Saved entries
↓
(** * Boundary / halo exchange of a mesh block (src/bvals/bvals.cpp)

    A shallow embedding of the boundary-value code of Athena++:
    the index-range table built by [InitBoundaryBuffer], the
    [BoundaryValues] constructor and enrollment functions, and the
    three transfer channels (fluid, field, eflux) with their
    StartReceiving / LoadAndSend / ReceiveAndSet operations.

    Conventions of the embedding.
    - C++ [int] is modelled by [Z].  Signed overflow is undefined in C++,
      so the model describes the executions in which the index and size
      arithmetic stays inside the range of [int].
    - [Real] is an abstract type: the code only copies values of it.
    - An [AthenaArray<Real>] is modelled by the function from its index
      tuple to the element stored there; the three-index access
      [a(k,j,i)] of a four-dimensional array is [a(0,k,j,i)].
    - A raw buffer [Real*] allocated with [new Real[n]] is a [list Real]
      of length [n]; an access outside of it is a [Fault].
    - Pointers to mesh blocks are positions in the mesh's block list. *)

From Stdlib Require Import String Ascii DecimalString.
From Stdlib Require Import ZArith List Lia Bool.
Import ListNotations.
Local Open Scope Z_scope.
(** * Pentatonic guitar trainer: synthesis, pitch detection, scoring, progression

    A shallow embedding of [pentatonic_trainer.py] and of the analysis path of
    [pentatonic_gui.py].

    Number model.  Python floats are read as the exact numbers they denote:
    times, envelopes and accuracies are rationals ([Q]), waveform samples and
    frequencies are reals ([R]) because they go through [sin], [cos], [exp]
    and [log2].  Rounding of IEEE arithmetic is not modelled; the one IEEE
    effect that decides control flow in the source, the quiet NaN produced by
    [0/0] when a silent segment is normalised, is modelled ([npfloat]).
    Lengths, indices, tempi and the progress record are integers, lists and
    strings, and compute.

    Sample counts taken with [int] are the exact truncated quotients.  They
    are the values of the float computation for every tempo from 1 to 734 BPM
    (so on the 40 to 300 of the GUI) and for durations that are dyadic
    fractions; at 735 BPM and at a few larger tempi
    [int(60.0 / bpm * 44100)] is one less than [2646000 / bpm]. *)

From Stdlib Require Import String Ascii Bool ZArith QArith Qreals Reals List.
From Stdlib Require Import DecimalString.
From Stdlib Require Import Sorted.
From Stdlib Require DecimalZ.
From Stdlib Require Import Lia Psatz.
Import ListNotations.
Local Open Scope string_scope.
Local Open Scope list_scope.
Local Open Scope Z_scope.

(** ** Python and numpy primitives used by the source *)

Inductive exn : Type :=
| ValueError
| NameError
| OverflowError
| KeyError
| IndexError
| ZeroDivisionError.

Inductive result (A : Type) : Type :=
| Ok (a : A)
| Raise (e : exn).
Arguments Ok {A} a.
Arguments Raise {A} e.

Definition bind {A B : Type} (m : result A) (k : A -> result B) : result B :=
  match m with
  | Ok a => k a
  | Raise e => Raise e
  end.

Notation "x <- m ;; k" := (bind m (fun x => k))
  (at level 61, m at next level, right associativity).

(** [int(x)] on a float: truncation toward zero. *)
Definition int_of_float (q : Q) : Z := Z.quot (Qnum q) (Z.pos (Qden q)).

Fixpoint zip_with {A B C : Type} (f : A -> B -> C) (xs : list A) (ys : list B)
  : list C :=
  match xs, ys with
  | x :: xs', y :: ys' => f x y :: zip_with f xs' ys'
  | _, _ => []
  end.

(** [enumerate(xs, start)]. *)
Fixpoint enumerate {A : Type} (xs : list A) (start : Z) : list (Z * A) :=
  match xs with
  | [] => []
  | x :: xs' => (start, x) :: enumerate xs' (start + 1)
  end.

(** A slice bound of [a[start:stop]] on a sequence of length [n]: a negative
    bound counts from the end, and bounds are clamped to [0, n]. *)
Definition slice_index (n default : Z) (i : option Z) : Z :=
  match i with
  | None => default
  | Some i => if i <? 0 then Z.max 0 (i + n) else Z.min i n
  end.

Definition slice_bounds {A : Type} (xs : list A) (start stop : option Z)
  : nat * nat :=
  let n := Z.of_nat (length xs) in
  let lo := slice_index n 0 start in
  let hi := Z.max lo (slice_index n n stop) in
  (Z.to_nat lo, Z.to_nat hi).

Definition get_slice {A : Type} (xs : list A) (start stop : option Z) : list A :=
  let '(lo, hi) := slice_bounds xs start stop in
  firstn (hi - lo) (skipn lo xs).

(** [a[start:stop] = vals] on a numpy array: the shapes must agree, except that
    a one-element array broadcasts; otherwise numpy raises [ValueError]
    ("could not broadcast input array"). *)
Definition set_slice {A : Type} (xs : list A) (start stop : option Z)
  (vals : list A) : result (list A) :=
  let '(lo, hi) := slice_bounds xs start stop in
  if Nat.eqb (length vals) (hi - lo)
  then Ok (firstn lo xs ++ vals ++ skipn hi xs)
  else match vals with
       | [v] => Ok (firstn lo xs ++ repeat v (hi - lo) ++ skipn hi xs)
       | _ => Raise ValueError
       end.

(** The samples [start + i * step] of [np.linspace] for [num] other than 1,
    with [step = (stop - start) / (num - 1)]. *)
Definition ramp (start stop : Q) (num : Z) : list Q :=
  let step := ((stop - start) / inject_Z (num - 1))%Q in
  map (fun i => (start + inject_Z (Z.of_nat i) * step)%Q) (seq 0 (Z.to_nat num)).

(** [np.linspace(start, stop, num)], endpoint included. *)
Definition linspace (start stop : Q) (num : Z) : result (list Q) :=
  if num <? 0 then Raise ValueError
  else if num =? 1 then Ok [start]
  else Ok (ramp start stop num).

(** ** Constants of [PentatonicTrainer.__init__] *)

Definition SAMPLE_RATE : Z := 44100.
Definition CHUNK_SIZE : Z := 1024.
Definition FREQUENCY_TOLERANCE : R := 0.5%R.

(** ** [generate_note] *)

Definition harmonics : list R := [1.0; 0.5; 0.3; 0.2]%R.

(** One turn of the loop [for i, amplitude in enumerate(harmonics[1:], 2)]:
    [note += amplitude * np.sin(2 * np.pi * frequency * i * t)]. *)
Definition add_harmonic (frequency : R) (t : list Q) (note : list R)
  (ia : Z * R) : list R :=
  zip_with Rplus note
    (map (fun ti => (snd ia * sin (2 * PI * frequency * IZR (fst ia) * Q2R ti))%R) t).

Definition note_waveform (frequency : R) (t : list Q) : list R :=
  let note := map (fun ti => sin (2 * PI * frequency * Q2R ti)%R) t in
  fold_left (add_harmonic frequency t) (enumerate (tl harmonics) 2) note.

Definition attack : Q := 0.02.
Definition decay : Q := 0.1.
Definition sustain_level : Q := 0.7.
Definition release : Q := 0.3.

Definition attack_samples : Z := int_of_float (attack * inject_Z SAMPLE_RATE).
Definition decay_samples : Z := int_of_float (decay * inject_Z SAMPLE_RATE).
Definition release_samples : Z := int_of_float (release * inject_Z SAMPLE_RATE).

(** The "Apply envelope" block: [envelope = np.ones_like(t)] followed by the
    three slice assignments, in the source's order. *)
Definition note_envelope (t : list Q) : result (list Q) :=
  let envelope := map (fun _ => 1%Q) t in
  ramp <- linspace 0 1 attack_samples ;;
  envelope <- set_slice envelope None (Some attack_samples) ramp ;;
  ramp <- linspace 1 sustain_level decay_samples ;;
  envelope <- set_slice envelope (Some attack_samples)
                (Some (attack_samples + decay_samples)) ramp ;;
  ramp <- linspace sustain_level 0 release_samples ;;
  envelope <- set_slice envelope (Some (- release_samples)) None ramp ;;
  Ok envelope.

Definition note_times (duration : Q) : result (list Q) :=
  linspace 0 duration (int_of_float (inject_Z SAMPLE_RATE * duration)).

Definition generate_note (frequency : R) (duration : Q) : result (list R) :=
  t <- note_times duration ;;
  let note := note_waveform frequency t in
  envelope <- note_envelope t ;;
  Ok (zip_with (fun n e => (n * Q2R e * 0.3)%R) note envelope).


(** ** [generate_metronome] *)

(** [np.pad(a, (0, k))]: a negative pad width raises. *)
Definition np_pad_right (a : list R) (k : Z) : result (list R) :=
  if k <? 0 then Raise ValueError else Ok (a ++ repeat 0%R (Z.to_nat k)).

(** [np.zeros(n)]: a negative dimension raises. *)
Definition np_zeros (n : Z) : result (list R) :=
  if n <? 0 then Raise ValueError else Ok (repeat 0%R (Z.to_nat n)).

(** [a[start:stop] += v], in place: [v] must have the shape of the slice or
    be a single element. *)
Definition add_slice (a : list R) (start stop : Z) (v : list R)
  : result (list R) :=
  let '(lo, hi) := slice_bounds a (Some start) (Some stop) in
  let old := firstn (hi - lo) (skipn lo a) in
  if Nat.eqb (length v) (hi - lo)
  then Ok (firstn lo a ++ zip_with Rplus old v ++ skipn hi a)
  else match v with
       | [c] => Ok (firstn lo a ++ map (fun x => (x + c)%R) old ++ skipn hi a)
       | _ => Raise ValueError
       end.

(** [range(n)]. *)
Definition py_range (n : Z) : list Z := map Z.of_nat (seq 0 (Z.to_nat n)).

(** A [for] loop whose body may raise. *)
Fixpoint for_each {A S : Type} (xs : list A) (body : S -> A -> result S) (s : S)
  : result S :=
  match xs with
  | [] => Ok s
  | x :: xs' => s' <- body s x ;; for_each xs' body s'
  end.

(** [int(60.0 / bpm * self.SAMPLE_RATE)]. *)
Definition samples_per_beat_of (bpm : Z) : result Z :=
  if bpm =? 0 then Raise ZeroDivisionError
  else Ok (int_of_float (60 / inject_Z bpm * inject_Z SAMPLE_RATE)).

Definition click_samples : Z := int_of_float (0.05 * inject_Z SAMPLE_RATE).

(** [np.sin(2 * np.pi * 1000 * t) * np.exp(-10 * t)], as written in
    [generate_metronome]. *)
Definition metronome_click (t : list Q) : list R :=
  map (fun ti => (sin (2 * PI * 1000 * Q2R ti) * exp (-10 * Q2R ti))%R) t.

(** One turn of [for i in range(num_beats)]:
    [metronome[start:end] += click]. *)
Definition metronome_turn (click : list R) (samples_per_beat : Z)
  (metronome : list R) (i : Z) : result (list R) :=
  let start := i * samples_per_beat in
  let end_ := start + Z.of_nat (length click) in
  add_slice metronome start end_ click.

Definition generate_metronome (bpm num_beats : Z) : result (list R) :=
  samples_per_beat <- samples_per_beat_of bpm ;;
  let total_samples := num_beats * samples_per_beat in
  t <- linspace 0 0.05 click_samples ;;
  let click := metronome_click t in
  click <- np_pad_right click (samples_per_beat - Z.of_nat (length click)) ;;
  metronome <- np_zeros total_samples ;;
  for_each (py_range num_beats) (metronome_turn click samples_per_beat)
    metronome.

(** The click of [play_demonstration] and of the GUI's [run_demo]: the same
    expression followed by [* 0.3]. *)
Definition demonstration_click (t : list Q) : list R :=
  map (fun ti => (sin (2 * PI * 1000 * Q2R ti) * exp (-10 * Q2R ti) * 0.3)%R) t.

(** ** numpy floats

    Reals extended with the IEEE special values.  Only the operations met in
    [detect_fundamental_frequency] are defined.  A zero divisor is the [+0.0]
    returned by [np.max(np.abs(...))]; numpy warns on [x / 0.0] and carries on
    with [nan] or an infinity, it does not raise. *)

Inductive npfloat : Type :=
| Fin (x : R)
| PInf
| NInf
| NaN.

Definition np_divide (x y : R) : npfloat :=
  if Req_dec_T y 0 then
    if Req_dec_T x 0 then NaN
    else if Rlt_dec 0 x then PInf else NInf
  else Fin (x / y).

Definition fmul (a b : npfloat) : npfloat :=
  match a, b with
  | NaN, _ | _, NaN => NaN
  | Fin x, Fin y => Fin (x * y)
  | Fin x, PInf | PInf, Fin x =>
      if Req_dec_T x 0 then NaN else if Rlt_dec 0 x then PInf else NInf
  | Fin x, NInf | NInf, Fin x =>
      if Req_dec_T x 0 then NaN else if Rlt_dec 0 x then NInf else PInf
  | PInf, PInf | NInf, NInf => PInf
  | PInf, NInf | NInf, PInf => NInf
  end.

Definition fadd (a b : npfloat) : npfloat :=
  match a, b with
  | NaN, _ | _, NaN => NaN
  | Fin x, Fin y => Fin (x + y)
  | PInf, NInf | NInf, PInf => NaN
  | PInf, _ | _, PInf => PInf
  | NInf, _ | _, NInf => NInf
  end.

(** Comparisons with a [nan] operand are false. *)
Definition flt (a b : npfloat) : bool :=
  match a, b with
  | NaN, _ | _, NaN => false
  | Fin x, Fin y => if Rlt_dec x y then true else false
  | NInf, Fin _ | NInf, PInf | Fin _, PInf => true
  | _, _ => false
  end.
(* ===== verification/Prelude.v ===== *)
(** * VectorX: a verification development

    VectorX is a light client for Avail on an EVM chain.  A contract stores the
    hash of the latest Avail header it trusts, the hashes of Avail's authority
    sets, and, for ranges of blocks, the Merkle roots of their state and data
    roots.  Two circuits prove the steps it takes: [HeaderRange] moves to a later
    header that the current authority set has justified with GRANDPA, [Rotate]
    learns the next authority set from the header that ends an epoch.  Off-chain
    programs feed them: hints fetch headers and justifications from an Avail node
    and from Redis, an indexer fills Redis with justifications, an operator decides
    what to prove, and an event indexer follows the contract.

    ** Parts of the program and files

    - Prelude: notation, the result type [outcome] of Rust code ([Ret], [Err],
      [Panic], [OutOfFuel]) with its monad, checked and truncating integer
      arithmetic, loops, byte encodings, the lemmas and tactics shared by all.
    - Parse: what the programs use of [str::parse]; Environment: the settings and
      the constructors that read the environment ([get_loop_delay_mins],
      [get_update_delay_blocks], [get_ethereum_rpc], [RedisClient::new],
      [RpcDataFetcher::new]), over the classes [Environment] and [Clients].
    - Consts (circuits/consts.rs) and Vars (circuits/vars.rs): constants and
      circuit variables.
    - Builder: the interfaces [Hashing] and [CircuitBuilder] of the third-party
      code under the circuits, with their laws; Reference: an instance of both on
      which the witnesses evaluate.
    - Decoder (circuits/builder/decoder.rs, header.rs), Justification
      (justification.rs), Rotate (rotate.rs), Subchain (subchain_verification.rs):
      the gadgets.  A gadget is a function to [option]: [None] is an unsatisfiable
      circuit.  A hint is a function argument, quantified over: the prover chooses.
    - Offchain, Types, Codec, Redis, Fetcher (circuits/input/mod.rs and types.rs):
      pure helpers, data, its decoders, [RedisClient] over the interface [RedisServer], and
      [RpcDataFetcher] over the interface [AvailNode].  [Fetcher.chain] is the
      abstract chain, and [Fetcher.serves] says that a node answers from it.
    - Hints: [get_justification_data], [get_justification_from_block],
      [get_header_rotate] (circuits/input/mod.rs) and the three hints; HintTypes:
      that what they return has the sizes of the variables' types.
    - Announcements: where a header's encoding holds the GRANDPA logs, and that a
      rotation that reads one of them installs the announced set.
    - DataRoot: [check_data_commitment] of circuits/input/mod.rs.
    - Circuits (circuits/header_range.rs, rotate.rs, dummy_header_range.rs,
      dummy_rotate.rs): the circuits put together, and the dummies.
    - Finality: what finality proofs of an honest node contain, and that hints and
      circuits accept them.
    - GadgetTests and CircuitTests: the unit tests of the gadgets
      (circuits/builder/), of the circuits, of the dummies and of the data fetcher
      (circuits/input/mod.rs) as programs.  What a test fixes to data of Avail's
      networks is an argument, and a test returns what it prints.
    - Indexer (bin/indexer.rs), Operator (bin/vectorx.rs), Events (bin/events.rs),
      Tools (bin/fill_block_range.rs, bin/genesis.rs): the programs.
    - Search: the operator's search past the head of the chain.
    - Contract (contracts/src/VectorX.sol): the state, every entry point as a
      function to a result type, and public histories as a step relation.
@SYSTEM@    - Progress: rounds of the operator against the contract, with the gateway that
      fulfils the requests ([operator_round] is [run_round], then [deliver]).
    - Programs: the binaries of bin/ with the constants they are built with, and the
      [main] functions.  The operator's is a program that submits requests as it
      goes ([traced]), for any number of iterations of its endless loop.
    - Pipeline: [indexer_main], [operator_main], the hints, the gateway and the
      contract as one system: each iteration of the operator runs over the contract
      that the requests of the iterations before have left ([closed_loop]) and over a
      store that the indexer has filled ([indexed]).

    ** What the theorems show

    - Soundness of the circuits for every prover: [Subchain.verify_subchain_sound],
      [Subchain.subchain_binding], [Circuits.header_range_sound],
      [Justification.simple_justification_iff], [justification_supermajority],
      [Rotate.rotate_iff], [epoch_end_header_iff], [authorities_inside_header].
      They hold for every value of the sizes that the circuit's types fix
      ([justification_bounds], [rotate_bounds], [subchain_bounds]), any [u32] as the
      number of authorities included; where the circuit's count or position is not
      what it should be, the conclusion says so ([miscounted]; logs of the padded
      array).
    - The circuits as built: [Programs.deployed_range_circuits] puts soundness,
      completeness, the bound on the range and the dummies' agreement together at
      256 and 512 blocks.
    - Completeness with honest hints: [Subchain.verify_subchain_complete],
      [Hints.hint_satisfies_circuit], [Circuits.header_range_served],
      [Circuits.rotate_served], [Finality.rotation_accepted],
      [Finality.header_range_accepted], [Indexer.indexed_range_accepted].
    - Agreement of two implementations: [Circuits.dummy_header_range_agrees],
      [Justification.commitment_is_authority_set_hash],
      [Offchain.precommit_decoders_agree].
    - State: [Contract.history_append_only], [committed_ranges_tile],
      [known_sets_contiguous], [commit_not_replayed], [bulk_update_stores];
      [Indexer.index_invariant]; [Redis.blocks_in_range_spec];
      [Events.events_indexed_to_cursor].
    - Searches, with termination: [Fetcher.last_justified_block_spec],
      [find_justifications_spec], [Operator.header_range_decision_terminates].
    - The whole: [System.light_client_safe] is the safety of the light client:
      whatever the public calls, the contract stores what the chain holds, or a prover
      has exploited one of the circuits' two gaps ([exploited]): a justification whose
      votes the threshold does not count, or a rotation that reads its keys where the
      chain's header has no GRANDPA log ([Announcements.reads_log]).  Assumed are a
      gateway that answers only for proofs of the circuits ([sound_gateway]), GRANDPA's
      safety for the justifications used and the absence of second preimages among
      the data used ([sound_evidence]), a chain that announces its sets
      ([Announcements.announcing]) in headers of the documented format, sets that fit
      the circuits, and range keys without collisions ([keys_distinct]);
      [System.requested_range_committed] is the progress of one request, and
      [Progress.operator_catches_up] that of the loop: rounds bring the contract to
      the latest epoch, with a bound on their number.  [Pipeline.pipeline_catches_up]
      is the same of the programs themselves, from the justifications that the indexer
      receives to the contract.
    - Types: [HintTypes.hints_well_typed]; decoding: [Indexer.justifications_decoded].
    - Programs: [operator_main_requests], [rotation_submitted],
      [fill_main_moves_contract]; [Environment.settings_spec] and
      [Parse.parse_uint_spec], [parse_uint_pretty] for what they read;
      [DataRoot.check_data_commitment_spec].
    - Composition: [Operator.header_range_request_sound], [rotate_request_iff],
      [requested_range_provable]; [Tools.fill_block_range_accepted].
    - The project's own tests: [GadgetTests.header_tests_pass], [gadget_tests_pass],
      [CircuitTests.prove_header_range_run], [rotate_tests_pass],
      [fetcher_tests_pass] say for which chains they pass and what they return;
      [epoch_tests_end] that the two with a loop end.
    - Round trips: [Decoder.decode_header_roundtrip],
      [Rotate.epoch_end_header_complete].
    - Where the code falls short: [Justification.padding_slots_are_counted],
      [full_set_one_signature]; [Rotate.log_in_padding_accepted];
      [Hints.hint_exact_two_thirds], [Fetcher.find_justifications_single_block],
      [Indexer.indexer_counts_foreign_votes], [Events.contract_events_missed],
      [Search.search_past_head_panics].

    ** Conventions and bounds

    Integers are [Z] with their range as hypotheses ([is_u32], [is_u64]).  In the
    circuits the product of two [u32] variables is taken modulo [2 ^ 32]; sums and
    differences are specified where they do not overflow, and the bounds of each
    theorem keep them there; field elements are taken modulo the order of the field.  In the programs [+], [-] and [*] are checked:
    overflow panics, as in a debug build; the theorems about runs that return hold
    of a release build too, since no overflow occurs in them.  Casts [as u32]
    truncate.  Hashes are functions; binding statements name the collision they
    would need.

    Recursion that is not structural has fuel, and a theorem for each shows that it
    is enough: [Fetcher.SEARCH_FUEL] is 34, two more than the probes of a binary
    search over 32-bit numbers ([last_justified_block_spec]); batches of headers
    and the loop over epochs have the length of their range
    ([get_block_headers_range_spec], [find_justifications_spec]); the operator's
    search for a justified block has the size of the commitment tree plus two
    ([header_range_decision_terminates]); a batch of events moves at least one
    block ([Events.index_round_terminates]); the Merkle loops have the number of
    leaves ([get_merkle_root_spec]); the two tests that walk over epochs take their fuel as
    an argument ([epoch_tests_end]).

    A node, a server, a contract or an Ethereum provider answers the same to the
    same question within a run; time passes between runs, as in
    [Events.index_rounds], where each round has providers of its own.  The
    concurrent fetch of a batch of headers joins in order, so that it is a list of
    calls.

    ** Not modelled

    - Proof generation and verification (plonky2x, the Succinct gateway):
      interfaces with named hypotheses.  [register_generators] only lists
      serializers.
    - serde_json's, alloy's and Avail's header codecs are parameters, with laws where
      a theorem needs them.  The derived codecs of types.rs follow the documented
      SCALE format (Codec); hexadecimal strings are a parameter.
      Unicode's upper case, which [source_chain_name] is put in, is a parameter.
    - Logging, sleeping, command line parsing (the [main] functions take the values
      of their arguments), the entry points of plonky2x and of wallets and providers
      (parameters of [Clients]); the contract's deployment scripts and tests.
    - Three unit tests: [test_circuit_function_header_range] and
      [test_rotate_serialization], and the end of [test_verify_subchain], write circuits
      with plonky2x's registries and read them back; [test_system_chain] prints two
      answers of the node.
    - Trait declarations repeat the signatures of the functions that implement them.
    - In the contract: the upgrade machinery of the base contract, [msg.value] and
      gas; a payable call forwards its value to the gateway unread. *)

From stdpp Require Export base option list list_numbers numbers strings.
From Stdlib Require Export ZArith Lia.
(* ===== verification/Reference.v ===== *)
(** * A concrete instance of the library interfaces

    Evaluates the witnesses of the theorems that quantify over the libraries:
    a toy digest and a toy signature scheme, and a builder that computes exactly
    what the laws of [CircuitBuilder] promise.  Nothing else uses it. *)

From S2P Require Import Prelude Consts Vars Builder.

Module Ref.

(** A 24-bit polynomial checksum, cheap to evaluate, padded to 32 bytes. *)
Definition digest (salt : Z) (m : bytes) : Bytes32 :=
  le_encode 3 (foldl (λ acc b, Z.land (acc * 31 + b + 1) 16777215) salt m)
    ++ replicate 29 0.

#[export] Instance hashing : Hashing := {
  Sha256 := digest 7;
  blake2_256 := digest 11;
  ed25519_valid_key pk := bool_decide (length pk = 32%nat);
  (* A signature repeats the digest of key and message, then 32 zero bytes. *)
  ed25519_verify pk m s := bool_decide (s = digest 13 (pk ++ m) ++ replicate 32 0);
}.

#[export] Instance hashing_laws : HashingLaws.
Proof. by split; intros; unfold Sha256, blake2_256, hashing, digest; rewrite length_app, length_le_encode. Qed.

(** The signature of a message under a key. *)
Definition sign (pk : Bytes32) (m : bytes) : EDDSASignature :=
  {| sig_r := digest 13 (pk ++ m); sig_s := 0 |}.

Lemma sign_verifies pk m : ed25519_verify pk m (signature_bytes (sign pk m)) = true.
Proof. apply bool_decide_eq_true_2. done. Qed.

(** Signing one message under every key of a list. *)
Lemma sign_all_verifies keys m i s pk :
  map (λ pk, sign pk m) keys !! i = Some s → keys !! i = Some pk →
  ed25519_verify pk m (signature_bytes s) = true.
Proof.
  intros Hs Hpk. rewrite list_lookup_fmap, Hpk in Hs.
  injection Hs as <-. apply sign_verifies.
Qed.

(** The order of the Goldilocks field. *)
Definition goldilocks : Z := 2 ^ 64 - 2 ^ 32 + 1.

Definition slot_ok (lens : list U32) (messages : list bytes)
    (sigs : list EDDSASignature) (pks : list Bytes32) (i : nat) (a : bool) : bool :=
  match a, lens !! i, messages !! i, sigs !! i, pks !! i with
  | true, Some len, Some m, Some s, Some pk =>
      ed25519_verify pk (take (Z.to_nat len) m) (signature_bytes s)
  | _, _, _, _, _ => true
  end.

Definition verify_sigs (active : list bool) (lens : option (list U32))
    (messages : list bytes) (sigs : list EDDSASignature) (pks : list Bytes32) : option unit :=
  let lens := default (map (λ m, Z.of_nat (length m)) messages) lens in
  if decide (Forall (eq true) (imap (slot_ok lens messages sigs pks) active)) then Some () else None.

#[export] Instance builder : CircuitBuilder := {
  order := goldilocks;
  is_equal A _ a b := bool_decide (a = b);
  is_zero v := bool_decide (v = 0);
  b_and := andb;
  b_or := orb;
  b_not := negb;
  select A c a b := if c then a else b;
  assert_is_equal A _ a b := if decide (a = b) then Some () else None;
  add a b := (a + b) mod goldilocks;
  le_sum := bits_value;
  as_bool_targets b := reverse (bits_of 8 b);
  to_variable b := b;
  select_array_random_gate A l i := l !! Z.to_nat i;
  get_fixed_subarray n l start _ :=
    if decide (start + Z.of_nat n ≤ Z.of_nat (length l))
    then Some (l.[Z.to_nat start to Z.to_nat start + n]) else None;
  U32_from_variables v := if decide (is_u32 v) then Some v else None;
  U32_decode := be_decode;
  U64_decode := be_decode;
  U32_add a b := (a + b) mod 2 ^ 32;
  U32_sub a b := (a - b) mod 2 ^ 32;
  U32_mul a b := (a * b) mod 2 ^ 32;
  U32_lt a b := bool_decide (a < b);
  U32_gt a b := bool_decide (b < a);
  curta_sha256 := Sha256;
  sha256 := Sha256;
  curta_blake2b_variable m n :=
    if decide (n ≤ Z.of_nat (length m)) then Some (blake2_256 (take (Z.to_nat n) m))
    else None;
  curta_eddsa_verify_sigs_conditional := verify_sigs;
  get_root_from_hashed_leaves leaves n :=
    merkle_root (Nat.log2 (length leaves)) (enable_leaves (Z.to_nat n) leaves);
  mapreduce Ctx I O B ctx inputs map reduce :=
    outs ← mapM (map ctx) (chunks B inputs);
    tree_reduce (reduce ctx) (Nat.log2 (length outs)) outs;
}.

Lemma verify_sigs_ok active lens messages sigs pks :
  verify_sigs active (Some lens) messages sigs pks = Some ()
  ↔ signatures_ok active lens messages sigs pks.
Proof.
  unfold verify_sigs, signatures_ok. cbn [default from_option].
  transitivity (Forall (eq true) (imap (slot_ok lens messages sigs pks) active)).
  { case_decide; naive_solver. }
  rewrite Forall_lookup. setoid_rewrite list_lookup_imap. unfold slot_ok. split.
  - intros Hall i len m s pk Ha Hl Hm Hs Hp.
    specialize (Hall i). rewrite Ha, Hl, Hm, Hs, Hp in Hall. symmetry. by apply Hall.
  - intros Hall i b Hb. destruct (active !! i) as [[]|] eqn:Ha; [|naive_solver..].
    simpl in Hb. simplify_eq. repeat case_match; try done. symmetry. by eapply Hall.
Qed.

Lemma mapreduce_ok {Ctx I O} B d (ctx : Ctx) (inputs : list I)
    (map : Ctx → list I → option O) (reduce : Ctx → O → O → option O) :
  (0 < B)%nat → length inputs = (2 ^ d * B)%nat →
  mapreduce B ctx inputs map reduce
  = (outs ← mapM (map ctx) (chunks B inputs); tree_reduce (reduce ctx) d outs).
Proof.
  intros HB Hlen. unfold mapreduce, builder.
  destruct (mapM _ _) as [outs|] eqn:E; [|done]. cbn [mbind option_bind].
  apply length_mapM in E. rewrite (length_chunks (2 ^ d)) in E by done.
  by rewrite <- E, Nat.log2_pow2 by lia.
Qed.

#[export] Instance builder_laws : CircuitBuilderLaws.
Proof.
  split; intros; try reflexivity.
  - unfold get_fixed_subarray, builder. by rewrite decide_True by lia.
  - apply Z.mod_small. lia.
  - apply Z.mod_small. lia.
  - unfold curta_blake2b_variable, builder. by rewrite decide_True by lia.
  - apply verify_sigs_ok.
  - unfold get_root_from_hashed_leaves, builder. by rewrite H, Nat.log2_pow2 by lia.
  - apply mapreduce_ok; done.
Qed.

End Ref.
↑
Start with the line above that contains "Definition attack : Q := 0.02." and end with the line that contains "(** [a[start:stop] += v], in". Write out those lines exactly, and only those.

Definition attack : Q := 0.02.
Definition decay : Q := 0.1.
Definition sustain_level : Q := 0.7.
Definition release : Q := 0.3.

Definition attack_samples : Z := int_of_float (attack * inject_Z SAMPLE_RATE).
Definition decay_samples : Z := int_of_float (decay * inject_Z SAMPLE_RATE).
Definition release_samples : Z := int_of_float (release * inject_Z SAMPLE_RATE).

(** The "Apply envelope" block: [envelope = np.ones_like(t)] followed by the
    three slice assignments, in the source's order. *)
Definition note_envelope (t : list Q) : result (list Q) :=
  let envelope := map (fun _ => 1%Q) t in
  ramp <- linspace 0 1 attack_samples ;;
  envelope <- set_slice envelope None (Some attack_samples) ramp ;;
  ramp <- linspace 1 sustain_level decay_samples ;;
  envelope <- set_slice envelope (Some attack_samples)
                (Some (attack_samples + decay_samples)) ramp ;;
  ramp <- linspace sustain_level 0 release_samples ;;
  envelope <- set_slice envelope (Some (- release_samples)) None ramp ;;
  Ok envelope.

Definition note_times (duration : Q) : result (list Q) :=
  linspace 0 duration (int_of_float (inject_Z SAMPLE_RATE * duration)).

Definition generate_note (frequency : R) (duration : Q) : result (list R) :=
  t <- note_times duration ;;
  let note := note_waveform frequency t in
  envelope <- note_envelope t ;;
  Ok (zip_with (fun n e => (n * Q2R e * 0.3)%R) note envelope).


(** ** [generate_metronome] *)

(** [np.pad(a, (0, k))]: a negative pad width raises. *)
Definition np_pad_right (a : list R) (k : Z) : result (list R) :=
  if k <? 0 then Raise ValueError else Ok (a ++ repeat 0%R (Z.to_nat k)).

(** [np.zeros(n)]: a negative dimension raises. *)
Definition np_zeros (n : Z) : result (list R) :=
  if n <? 0 then Raise ValueError else Ok (repeat 0%R (Z.to_nat n)).

(** [a[start:stop] += v], in place: [v] must have the shape of the slice or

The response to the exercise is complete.